Apakah hidrosefalus menyerap dengan sendirinya?

  Otak adalah komandan tubuh, dan jika ada masalah dengan otak, semua fungsi tubuh akan meletus, dan ini tidak bisa diabaikan. Hidrosefalus adalah salah satu gangguan yang paling umum saat ini. Cairan serebrospinal di otak bersifat kuantitatif dan bersirkulasi, dan jika diproduksi secara berlebihan, jika penyerapannya terganggu atau jika jalur peredaran darah tersumbat, hidrosefalus dapat terjadi.  Setelah hidrosefalus terbentuk, pasien mungkin mengalami berbagai tingkat sakit kepala, disertai mual dan muntah. Hidrosefalus juga dapat mempengaruhi kecerdasan pasien dan menyebabkan gangguan kognitif. Jika kondisi ini berlanjut, dapat menyebabkan peningkatan tekanan intrakranial akut dan herniasi otak, yang dapat membahayakan nyawa pasien.  Apakah hidrosefalus akan menyerap dengan sendirinya?
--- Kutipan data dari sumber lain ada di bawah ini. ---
(* ===== verification/Text.v ===== *)
(** * Text functions of the Rust standard library

    The [str] methods and number parsers beyond those of the prelude, and
    the part of [std::path] the source uses: components, [is_absolute],
    [file_name], [join] and [starts_with] of a Unix path. *)

From S2P Require Import Prelude.

(** ** Strings *)

Definition str_drop (n : nat) (s : string) : string :=
  String.substring n (String.length s - n) s.

(** [str::strip_prefix] and [str::strip_suffix] with a string pattern. *)
Definition strip_prefix (p s : string) : option string :=
  if starts_with p s then Some (str_drop (String.length p) s) else None.

Definition ends_with (p s : string) : bool :=
  starts_with (string_rev_app p EmptyString) (string_rev_app s EmptyString).

Definition strip_suffix (p s : string) : option string :=
  if ends_with p s then Some (String.substring 0 (String.length s - String.length p) s) else None.

(** [str::split_once(c)] with a character. *)
Fixpoint split_once (c : ascii) (s : string) : option (string * string) :=
  match s with
  | EmptyString => None
  | String a s' =>
      if Ascii.eqb a c then Some (EmptyString, s') else
      match split_once c s' with
      | Some (x, y) => Some (String a x, y)
      | None => None
      end
  end.

(** [str::trim_start_matches(c)] and [str::trim_end_matches(c)]. *)
Fixpoint trim_start_matches (c : ascii) (s : string) : string :=
  match s with
  | String a s' => if Ascii.eqb a c then trim_start_matches c s' else s
  | EmptyString => EmptyString
  end.

Definition trim_end_matches (c : ascii) (s : string) : string :=
  string_rev_app (trim_start_matches c (string_rev_app s EmptyString)) EmptyString.

(** [str::contains(p)]. *)
Fixpoint contains_str (p s : string) : bool :=
  starts_with p s || match s with EmptyString => false | String _ s' => contains_str p s' end.

(** [str::contains(c)]. *)
Fixpoint contains_char (c : ascii) (s : string) : bool :=
  match s with
  | EmptyString => false
  | String a s' => Ascii.eqb a c || contains_char c s'
  end.

(** [str::replace] of a character by a character, and of two adjacent equal
    characters by one ([replace("//", "/")]: the matches do not overlap). *)
Fixpoint replace_char (c d : ascii) (s : string) : string :=
  match s with
  | EmptyString => EmptyString
  | String a s' => String (if Ascii.eqb a c then d else a) (replace_char c d s')
  end.

Fixpoint replace_double (c : ascii) (s : string) : string :=
  match s with
  | String a (String b s' as t) =>
      if Ascii.eqb a c && Ascii.eqb b c then String c (replace_double c s')
      else String a (replace_double c t)
  | _ => s
  end.

(** [\[&str\]::join] with a separator. *)
Fixpoint str_join (sep : string) (l : list string) : string :=
  match l with
  | [] => EmptyString
  | [x] => x
  | x :: l' => x +:+ sep +:+ str_join sep l'
  end.

(** [i64::from_str] and [u64::from_str]. *)
Definition i64_max : Z := 9223372036854775807.

Definition parse_u64 : string -> option Z := parse_unsigned 10 u64_max digit_of.

Definition parse_i64 (s : string) : option Z :=
  match s with
  | String "-" EmptyString => None
  | String "-" s' => Z.opp <$> parse_digits 10 (i64_max + 1) digit_of 0 s'
  | _ => parse_unsigned 10 i64_max digit_of s
  end.

(** ** Paths *)

Inductive Component : Set :=
| RootDir | CurDir | ParentDir | Normal (name : string).

#[export] Instance Component_eq_dec : EqDecision Component.
Proof. solve_decision. Defined.

(** A piece between slashes: empty pieces and dots vanish. *)
Definition piece_component (p : string) : list Component :=
  if is_empty p || String.eqb p "." then []
  else if String.eqb p ".." then [ParentDir] else [Normal p].

(** [Path::components]: a leading slash is the root, a leading dot of a
    relative path is kept. *)
Definition components (s : string) : list Component :=
  match split_on "/" s with
  | [] => []
  | p :: ps =>
      (if starts_with "/" s then [RootDir]
       else if String.eqb p "." then [CurDir] else piece_component p)
      ++ List.concat (piece_component <$> ps)
  end.

Definition is_absolute (s : string) : bool := starts_with "/" s.

(** [Path::file_name]: the last component when it is a name. *)
Definition path_file_name (s : string) : option string :=
  match last (components s) with
  | Some (Normal n) => Some n
  | _ => None
  end.

(** [Path::join]. *)
Definition path_join (base p : string) : string :=
  if is_absolute p then p
  else if is_empty base || ends_with "/" base then base +:+ p
  else base +:+ "/" +:+ p.

(** [Path::starts_with]: by components. *)
Definition path_starts_with (s base : string) : bool :=
  bool_decide (take (length (components base)) (components s) = components base).

(** ** Lemmas *)

Lemma str_app_cons a s t : String a s +:+ t = String a (s +:+ t).
Proof. reflexivity. Qed.

Lemma str_app_nil s : s +:+ "" = s.
Proof. induction s as [|a s IH]; [done|]. by rewrite str_app_cons, IH. Qed.

Lemma str_app_assoc a b c : (a +:+ b) +:+ c = a +:+ b +:+ c.
Proof. induction a as [|x a IH]; [done|]. by rewrite !str_app_cons, IH. Qed.

Lemma str_length_app a b : String.length (a +:+ b) = (String.length a + String.length b)%nat.
Proof. induction a as [|x a IH]; [done|]. rewrite str_app_cons. cbn. by rewrite IH. Qed.

Lemma str_app_inj_r a b c : b +:+ a = c +:+ a -> b = c.
Proof.
  revert c. induction b as [|x b IH]; intros [|y c] H; [done|..].
  - apply (f_equal String.length) in H. rewrite !str_length_app in H. cbn in H. lia.
  - apply (f_equal String.length) in H. rewrite !str_length_app in H. cbn in H. lia.
  - rewrite !str_app_cons in H. injection H as -> H. f_equal. by apply IH.
Qed.

Lemma starts_with_app p s : starts_with p (p +:+ s) = true.
Proof.
  unfold starts_with. induction p as [|c p IH]; [by destruct s|].
  rewrite str_app_cons. cbn. by destruct (ascii_dec c c).
Qed.

Lemma substring_all s n : (String.length s <= n)%nat -> String.substring 0 n s = s.
Proof. revert n. induction s as [|c s IH]; intros [|n]; cbn; try done; [lia|]. intros. f_equal. apply IH. lia. Qed.

Lemma substring_prefix n x y : n = String.length x -> String.substring 0 n (x +:+ y) = x.
Proof. intros ->. induction x as [|a x IH]; [by destruct y|]. rewrite str_app_cons. cbn. by rewrite IH. Qed.

Lemma str_drop_app p s : str_drop (String.length p) (p +:+ s) = s.
Proof.
  unfold str_drop. rewrite str_length_app. replace (String.length p + String.length s - String.length p)%nat with (String.length s) by lia.
  induction p as [|c p IH]; [by apply substring_all|]. rewrite str_app_cons. cbn. exact IH.
Qed.

Lemma prefix_split p s : starts_with p s = true -> ∃ t, s = p +:+ t.
Proof.
  unfold starts_with. revert s. induction p as [|c p IH]; intros s H; [by exists s|].
  destruct s as [|d s]; [done|]. cbn in H. destruct (ascii_dec c d) as [<-|]; [|done].
  destruct (IH _ H) as [t ->]. exists t. by rewrite str_app_cons.
Qed.

Lemma strip_prefix_spec p s t : strip_prefix p s = Some t <-> s = p +:+ t.
Proof.
  unfold strip_prefix. split.
  - destruct (starts_with p s) eqn:E; [|done]. intros [= <-]. apply prefix_split in E as [t ->]. by rewrite str_drop_app.
  - intros ->. by rewrite starts_with_app, str_drop_app.
Qed.

Lemma strip_prefix_app p s : strip_prefix p (p +:+ s) = Some s.
Proof. by apply strip_prefix_spec. Qed.

Lemma split_on_not_nil c s : split_on c s ≠ [].
Proof. destruct s as [|a s]; cbn; [done|]. repeat case_match; done. Qed.

(** No piece of a split holds the separator. *)
Lemma split_on_pieces c s : Forall (fun p => contains_char c p = false) (split_on c s).
Proof.
  induction s as [|a s IH]; cbn; [by constructor|].
  destruct (Ascii.eqb a c) eqn:Ea; [by constructor|].
  destruct (split_on c s) as [|p ps]; [by constructor; cbn; rewrite ?Ea|].
  inversion IH; subst. constructor; [|done]. cbn. by rewrite Ea.
Qed.

Lemma split_on_app c s t :
  split_on c (s +:+ String c t) = split_on c s ++ split_on c t.
Proof.
  induction s as [|a s IH]; [|rewrite str_app_cons]; cbn.
  - change ("" +:+ String c t) with (String c t). cbn. by rewrite Ascii.eqb_refl.
  - destruct (Ascii.eqb a c); [cbn; by rewrite IH|]. rewrite IH.
    destruct (split_on c s) as [|p ps] eqn:E; [by destruct (split_on_not_nil c s)|done].
Qed.

Lemma split_on_whole c s : contains_char c s = false -> split_on c s = [s].
Proof.
  induction s as [|a s IH]; cbn; [done|]. intros [Ha Hs]%orb_false_iff. by rewrite Ha, (IH Hs).
Qed.

(** A name: what a single normal component can be. *)
Definition plain_name (s : string) : Prop :=
  s ≠ "" /\ s ≠ "." /\ s ≠ ".." /\ contains_char "/" s = false.

Lemma piece_component_plain s : plain_name s -> piece_component s = [Normal s].
Proof.
  intros (H1 & H2 & H3 & _). unfold piece_component.
  destruct (is_empty s) eqn:E; [by destruct s|].
  apply String.eqb_neq in H2, H3. by rewrite H2, H3.
Qed.

Lemma piece_component_normal p n :
  contains_char "/" p = false -> Normal n ∈ piece_component p -> plain_name n /\ p = n.
Proof.
  intros Hc. unfold piece_component. destruct (is_empty p) eqn:E; cbn [orb]; [set_solver|].
  destruct (String.eqb_spec p "."); [set_solver|]. destruct (String.eqb_spec p ".."); [set_solver|].
  intros [= ->]%list_elem_of_singleton. split; [|done]. split_and!; try done. by intros ->.
Qed.

(** Joining to an absolute directory without a trailing slash appends the
    components of a relative path. *)
Lemma components_join base p :
  is_absolute base = true -> ends_with "/" base = false -> is_absolute p = false ->
  components (path_join base p)
  = components base ++ List.concat (piece_component <$> split_on "/" p).
Proof.
  intros Hb He Hp. unfold path_join. rewrite Hp, He.
  destruct base as [|c base]; [done|]. cbn [is_empty orb].
  unfold is_absolute, starts_with in Hb. cbn in Hb. destruct (ascii_dec "/" c) as [<-|]; [|by case_match].
  change (String "/" base +:+ "/" +:+ p) with (String "/" (base +:+ String "/" p)).
  unfold components. cbn [split_on]. rewrite split_on_app. cbn.
  assert (He2 : ∀ s, String.prefix "" s = true) by (by intros []).
  by rewrite fmap_app, concat_app, !He2.
Qed.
Selalu ada pasien yang tidak memiliki pemahaman menyeluruh tentang bahaya penyakit ini dan memiliki harapan bahwa penyakit ini akan sembuh dengan sendirinya. Kami dapat memberi tahu Anda dengan pasti, bahwa apabila terlalu banyak cairan serebrospinal yang terakumulasi di otak, pada dasarnya tidak ada kemungkinan cairan tersebut terserap dengan sendirinya. Jika tidak diobati, semakin lama dibiarkan, semakin besar risikonya.  Oleh karena itu, sangat penting bagi Anda untuk mencari pengobatan hidrosefalus. Banyak rumah sakit saat ini menggunakan shunt hidrosefalus, yang menggunakan tabung untuk mengalirkan kelebihan cairan serebrospinal dari otak ke dalam rongga perut, di mana cairan tersebut dapat diserap. Prosedurnya sangat ketat dan kesalahan sekecil apa pun bisa menyebabkan kegagalan.  Ada banyak komplikasi pasca-operasi yang terkait dengan shunt hidrosefalus konvensional, dan diperlukan teknik yang lebih khusus dan komprehensif untuk mencapai hasil yang lebih baik.